Will Verstappen ever join Mercedes?
Schumacher couldn’t remember all of his 91 wins when put on the spot, and that’s likely to be the case for Hamilton too. He can’t even remember all of his cars. When asked in Hungary how his current W11 compares with his five other Mercedes title-winners, he drew a blank. So much success that they’re all beginning to blend into one another…
However, as Mercedes F1 boss Toto Wolff pointed out, previous cars, including last year’s W10, had a “diva” tendency, being fast but tricky on the limit, whereas the W11 has so far combined benign, driver-friendly handling characteristics with an astonishing level of superiority. Mario Andretti used to talk about his ground-effect Lotus being “painted to the road”, and that phrase springs to mind about this year’s black car.
You never know, Red Bull might hit back. But on the evidence of the three races so far, Verstappen doesn’t stand a chance.

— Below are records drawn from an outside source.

(** * Further properties of updateColumns *)

(** ** A run of the loop up to the first missing cell

    The loop started at [i] writes the cells of the columns [i .. k-1] in
    order and then either ends ([k = len]) or throws at column [k], whose
    cell is missing.  An element holds the text of the last column written
    into it. *)
Lemma for_loop_run fuel self a cols i k len (w : World) :
  1 ≤ i → i ≤ k → k ≤ len → len ≤ length cols → len - i ≤ fuel →
  (∀ j, i ≤ j < k → is_Some (cellNode self j)) →
  (k < len → cellNode self k = None) →
  globals w !! "i" = Some (JS.Number (Z.of_nat i)) →
  ∃ w', for_loop fuel self a cols i len w
        = (if decide (k < len) then TypeError else Normal tt, w')
    ∧ (∀ j c r, i ≤ j < k → cols !! j = Some c → cellNode self j = Some r →
         (∀ j', j < j' < k → cellNode self j' ≠ Some r) →
         innerHTML w' !! r = Some (JS.DOMString (cellValue c a)))
    ∧ (∀ r, (∀ j, i ≤ j < k → cellNode self j ≠ Some r) →
         innerHTML w' !! r = innerHTML w !! r)
    ∧ globals w' !! "i" = Some (JS.Number (Z.of_nat k))
    ∧ globals w' !! "len" = globals w !! "len".
Proof.
  revert i w. induction fuel as [|fuel IH];
    intros i w Hi Hik Hkl Hlen Hfuel Hcell Hmiss Hgi;
    rewrite for_loop_unfold; destruct (decide (i < len)) as [Hlt|Hlt];
    try (exfalso; lia).
  1,3: assert (i = k) as -> by lia; exists w; case_decide; [lia|];
       repeat split; [intros; lia|done..].
  destruct (decide (i = k)) as [->|Hne].
  - (* the cell of column [k] is missing *)
    specialize (Hmiss Hlt). rewrite cellNode_S in Hmiss by done.
    exists w. rewrite decide_True by done. split.
    + rewrite run_bind.
      destruct (childNodes (elNode self) !! k) as [td|]; [|done].
      simpl in Hmiss. rewrite run_deref_Some, run_bind. by rewrite Hmiss.
    + repeat split; [intros; lia|done..].
  - destruct (Hcell i) as [ri Hci]; [lia|].
    pose proof Hci as Hci'. rewrite cellNode_S in Hci' by done.
    destruct (childNodes (elNode self) !! i) as [td|] eqn:Htd; [|done].
    simpl in Hci'.
    destruct (lookup_lt_is_Some_2 cols i) as [ci Hcoli]; [lia|].
    rewrite run_bind, run_deref_Some, run_bind, Hci', run_deref_Some.
    rewrite run_bind, Hcoli.
    set (w1 := set_global "i" (JS.Number (Z.of_nat (S i)))
                 (set_innerHTML_of ri (JS.DOMString (cellValue ci a)) w)).
    destruct (IH (S i) w1) as (w' & Hrun & Hset & Hframe & Hgi' & Hgl);
      [lia..|intros j Hj; apply Hcell; lia|done|apply lookup_insert_eq|].
    exists w'. split; [exact Hrun|]. repeat split.
    + intros j c r Hj Hc Hr Hlast. destruct (decide (j = i)) as [->|Hji].
      * assert (c = ci) as -> by congruence.
        assert (r = ri) as -> by congruence.
        rewrite Hframe; [apply lookup_insert_eq|].
        intros j' Hj'. apply Hlast. lia.
      * apply (Hset j); [lia|done..].
    + intros r Hr. rewrite Hframe by (intros j Hj; apply Hr; lia).
      apply lookup_insert_ne. intros ->. by apply (Hr i); [lia|].
    + done.
    + rewrite Hgl. simpl. by apply lookup_insert_ne.
Qed.

(** The same for the whole method on a rendered row with at least one
    column: the anchor's cell is written first. *)
Lemma updateColumns_run (w : World) (k : nat) :
  rendered (this w) = true →
  1 ≤ k → k ≤ length (columns (this w)) →
  (∀ j, j < k → is_Some (cellNode (this w) j)) →
  (k < length (columns (this w)) → cellNode (this w) k = None) →
  ∃ w', updateColumns w
        = (if decide (k < length (columns (this w)))
           then TypeError else Normal tt, w')
    ∧ (∀ j c r, j < k → columns (this w) !! j = Some c →
         cellNode (this w) j = Some r →
         (∀ j', j < j' < k → cellNode (this w) j' ≠ Some r) →
         innerHTML w' !! r
         = Some (JS.DOMString (cellValue c (attributes (this w)))))
    ∧ (∀ r, (∀ j, j < k → cellNode (this w) j ≠ Some r) →
         innerHTML w' !! r = innerHTML w !! r)
    ∧ globals w' !! "i" = Some (JS.Number (Z.of_nat k))
    ∧ globals w' !! "len"
      = Some (JS.Number (Z.of_nat (length (columns (this w))))).
Proof.
  intros Hrend Hk Hkl Hcell Hmiss.
  destruct (Hcell 0) as [r0 Hc0]; [lia|]. pose proof Hc0 as Hc0'.
  simpl in Hc0'.
  destruct (lookup_lt_is_Some_2 (columns (this w)) 0) as [c0 Hcol0]; [lia|].
  rewrite run_updateColumns, updateColumns_body_rendered by done.
  rewrite run_bind, Hc0', run_deref_Some, run_bind, Hcol0.
  set (a := attributes (this w)). set (cols := columns (this w)) in *.
  set (w1 := set_global "len" (JS.Number (Z.of_nat (length cols)))
               (set_global "i" (JS.Number 1)
                  (set_innerHTML_of r0 (JS.DOMString (cellValue c0 a)) w))).
  destruct (for_loop_run (length cols) (this w) a cols 1 k (length cols) w1)
    as (w' & Hrun & Hset & Hframe & Hgi & Hgl);
    [lia..|intros j Hj; apply Hcell; lia|done| |].
  { simpl. rewrite lookup_insert_ne by done. apply lookup_insert_eq. }
  exists w'. split; [exact Hrun|]. repeat split.
  - intros j c r Hj Hc Hr Hlast. destruct j as [|j].
    + assert (c = c0) as -> by congruence.
      assert (r = r0) as -> by congruence.
      rewrite Hframe; [apply lookup_insert_eq|].
      intros j' Hj'. apply Hlast. lia.
    + apply (Hset (S j)); [lia|done..].
  - intros r Hr. rewrite Hframe by (intros j Hj; apply Hr; lia).
    apply lookup_insert_ne. intros ->. by apply (Hr 0); [lia|].
  - done.
  - rewrite Hgl. simpl. apply lookup_insert_eq.
Qed.

(** The first column without a cell, if there is one. *)
Lemma first_missing_cell self (n : nat) :
  (∀ j, j < n → is_Some (cellNode self j))
  ∨ ∃ k, k < n ∧ cellNode self k = None
         ∧ ∀ j, j < k → is_Some (cellNode self j).
Proof.
  induction n as [|n [IH|(k & Hk & Hnone & Hlow)]].
  - left. intros j Hj. lia.
  - destruct (cellNode self n) as [r|] eqn:Hn.
    + left. intros j Hj. destruct (decide (j = n)) as [->|]; [by eexists|].
      apply IH. lia.
    + right. exists n. eauto.
  - right. exists k. split; [lia|done].
Qed.

(** Only the cells of the tree's columns are assigned. *)
Lemma for_loop_writes_within fuel self a cols i len (w : World) (r : ref) :
  1 ≤ i →
  (∀ j, i ≤ j < len → cellNode self j ≠ Some r) →
  innerHTML (for_loop fuel self a cols i len w).2 !! r = innerHTML w !! r.
Proof.
  intros Hi Hr. revert i w Hi Hr.
  induction fuel as [|fuel IH]; intros i w Hi Hr;
    rewrite for_loop_unfold; case_decide as Hlt; try done.
  rewrite run_bind.
  destruct (childNodes (elNode self) !! i) as [td|] eqn:Htd; [|done].
  rewrite run_deref_Some, run_bind.
  destruct (firstChild td) as [div|] eqn:Hdiv; [|done].
  rewrite run_deref_Some, run_bind.
  destruct (cols !! i) as [c|]; [|done].
  etrans; [apply IH; [lia|intros j Hj; apply Hr; lia]|]. simpl.
  apply lookup_insert_ne. intros ->. apply (Hr i); [lia|].
  rewrite cellNode_S by done. by rewrite Htd.
Qed.


(** X2.  On a rendered row whose anchor has no child, or whose tree has no
    columns, the call throws a TypeError before anything is assigned: the
    state is what it was. *)
Theorem updateColumns_throws_at_first_column (w : World) :
  rendered (this w) = true →
  firstChild (anchor (this w)) = None ∨ columns (this w) = [] →
  updateColumns w = (TypeError, w).
Proof.
  intros Hrend Hbad.
  rewrite run_updateColumns, updateColumns_body_rendered, run_bind by done.
  destruct Hbad as [Hspan|Hcols]; [by rewrite Hspan|].
  destruct (firstChild (anchor (this w))) as [span|]; [|done].
  rewrite run_deref_Some, run_bind. by rewrite Hcols.
Qed.

(** X2, witness: an anchor without child, and a tree without columns. *)
Lemma updateColumns_throws_at_first_column_witness :
  updateColumns Edge.no_span = (TypeError, Edge.no_span)
  ∧ updateColumns Edge.no_columns = (TypeError, Edge.no_columns).
Proof.
  split.
  - apply (updateColumns_throws_at_first_column Edge.no_span eq_refl).
    left. reflexivity.
  - apply (updateColumns_throws_at_first_column Edge.no_columns eq_refl).
    right. reflexivity.
Defined.

(** X3.  On a rendered row the call completes normally exactly when the
    tree has at least one column and every column has its cell element
    (the anchor's first child for column 0, the first child of
    [elNode.childNodes[i]] for column [i]). *)
Theorem updateColumns_normal_iff (w : World) :
  rendered (this w) = true →
  (updateColumns w).1 = Normal tt
  ↔ columns (this w) ≠ []
    ∧ ∀ i, i < length (columns (this w)) → is_Some (cellNode (this w) i).
Proof.
  intros Hrend. split.
  - intros Hnormal.
    assert (columns (this w) ≠ []) as Hne.
    { intros Hnil. revert Hnormal.
      rewrite run_updateColumns, updateColumns_body_rendered, run_bind by done.
      destruct (firstChild (anchor (this w))) as [span|]; [|done].
      rewrite run_deref_Some, run_bind. by rewrite Hnil. }
    split; [done|].
    destruct (first_missing_cell (this w) (length (columns (this w))))
      as [Hall|(k & Hk & Hnone & Hlow)]; [done|].
    exfalso. destruct k as [|k].
    + revert Hnormal. simpl in Hnone.
      rewrite run_updateColumns, updateColumns_body_rendered, run_bind by done.
      by rewrite Hnone.
    + destruct (updateColumns_run w (S k)) as (w' & Hrun & _);
        [done|lia|lia|done|done|].
      rewrite Hrun, decide_True in Hnormal by done. done.
  - intros [Hne Hall].
    assert (1 ≤ length (columns (this w))) as Hlen.
    { destruct (columns (this w)); [done|simpl; lia]. }
    destruct (updateColumns_run w (length (columns (this w))))
      as (w' & Hrun & _); [done|lia|lia|done|lia|].
    rewrite Hrun, decide_False by lia. done.
Qed.

(** X3, witness: the scenario row completes normally, having its two
    columns and their two cells. *)
Lemma updateColumns_normal_iff_witness :
  (updateColumns Scenario.file_txt).1 = Normal tt
  ↔ columns (this Scenario.file_txt) ≠ []
    ∧ ∀ i, i < length (columns (this Scenario.file_txt)) →
           is_Some (cellNode (this Scenario.file_txt) i).
Proof.
  apply (updateColumns_normal_iff Scenario.file_txt). reflexivity.
Defined.

(** X4.  A rendered row on which column [k >= 1] is the first without
    a cell element: the call throws a TypeError at column [k], after it has
    rewritten the cells of the columns before [k] and nothing else; the
    global [i] is left at [k] and the global [len] at the number of
    columns.  The refresh is not all-or-nothing. *)
Theorem updateColumns_partial_update (w : World) (k : nat) :
  rendered (this w) = true →
  1 ≤ k → k < length (columns (this w)) →
  (∀ j, j < k → is_Some (cellNode (this w) j)) →
  cellNode (this w) k = None →
  ∃ w', updateColumns w = (TypeError, w')
    ∧ (∀ j c r, j < k → columns (this w) !! j = Some c →
         cellNode (this w) j = Some r →
         (∀ j', j < j' < k → cellNode (this w) j' ≠ Some r) →
         innerHTML w' !! r
         = Some (JS.DOMString (cellValue c (attributes (this w)))))
    ∧ (∀ r, (∀ j, j < k → cellNode (this w) j ≠ Some r) →
         innerHTML w' !! r = innerHTML w !! r)
    ∧ globals w' !! "i" = Some (JS.Number (Z.of_nat k))
    ∧ globals w' !! "len"
      = Some (JS.Number (Z.of_nat (length (columns (this w))))).
Proof.
  intros Hrend Hk Hlt Hcell Hnone.
  destruct (updateColumns_run w k) as (w' & Hrun & Hrest);
    [done|done|lia|done|done|].
  rewrite decide_True in Hrun by done. by exists w'.
Qed.

(** X4, witness: three columns over a row of two cells.  The first two
    cells are rewritten, then the call throws with [i = 2] and [len = 3]. *)
Lemma updateColumns_partial_update_witness :
  ∃ w', updateColumns Edge.three_columns = (TypeError, w')
    ∧ innerHTML w' !! 1%positive = Some "file.txt"
    ∧ innerHTML w' !! 2%positive = Some "1024"
    ∧ innerHTML w' !! 10%positive = Some "indent"
    ∧ globals w' !! "i" = Some (JS.Number 2)
    ∧ globals w' !! "len" = Some (JS.Number 3).
Proof.
  destruct (updateColumns_partial_update Edge.three_columns 2)
    as (w' & Hrun & Hset & Hframe & Hi & Hlen).
  - reflexivity.
  - lia.
  - simpl. lia.
  - intros [|[|j]] Hj; [by eexists|by eexists|lia].
  - reflexivity.
  - exists w'. split; [exact Hrun|]. repeat split.
    + etrans; [|reflexivity].
      apply (Hset 0 (Scenario.col "name" "Name") 1%positive);
        [lia|reflexivity|reflexivity|].
      intros [|[|j']] Hj'; simpl; [lia|discriminate|lia].
    + etrans; [|reflexivity].
      apply (Hset 1 (Scenario.col "size" "Size") 2%positive);
        [lia|reflexivity|reflexivity|].
      intros j' Hj'. lia.
    + rewrite Hframe; [reflexivity|].
      intros [|[|j]] Hj; simpl; [discriminate|discriminate|lia].
    + exact Hi.
    + exact Hlen.
Defined.

(** X5.  A rendered row with at least one column whose columns all have a
    cell element, the elements not necessarily different: the call
    completes, and every cell element holds the text of the last column
    that uses it, the columns being written in order from 0. *)
Theorem updateColumns_last_write_wins (w : World) :
  rendered (this w) = true →
  columns (this w) ≠ [] →
  (∀ j, j < length (columns (this w)) → is_Some (cellNode (this w) j)) →
  ∃ w', updateColumns w = (Normal tt, w')
    ∧ ∀ j c r, columns (this w) !! j = Some c →
        cellNode (this w) j = Some r →
        (∀ j', j < j' < length (columns (this w)) →
               cellNode (this w) j' ≠ Some r) →
        innerHTML w' !! r
        = Some (JS.DOMString (cellValue c (attributes (this w)))).
Proof.
  intros Hrend Hne Hcell.
  assert (1 ≤ length (columns (this w))) as Hlen.
  { destruct (columns (this w)); [done|simpl; lia]. }
  destruct (updateColumns_run w (length (columns (this w))))
    as (w' & Hrun & Hset & _); [done|lia|lia|done|lia|].
  rewrite decide_False in Hrun by lia.
  exists w'. split; [done|]. intros j c r Hc Hr Hlast.
  apply (Hset j c r); [by eapply lookup_lt_Some|done..].
Qed.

He would never admit to the merest hint of regret, of course, but was the young Dutchman right to commit so fully to Red Bull at the start of the year? There’s no doubting Verstappen’s fire and ambition but, if he wants to be champion, he currently needs a Mercedes. From the other perspective, the best teams always desire the best drivers: it’s the natural competitive order. And besides Hamilton, there’s no doubt Verstappen is a cut above the rest right now.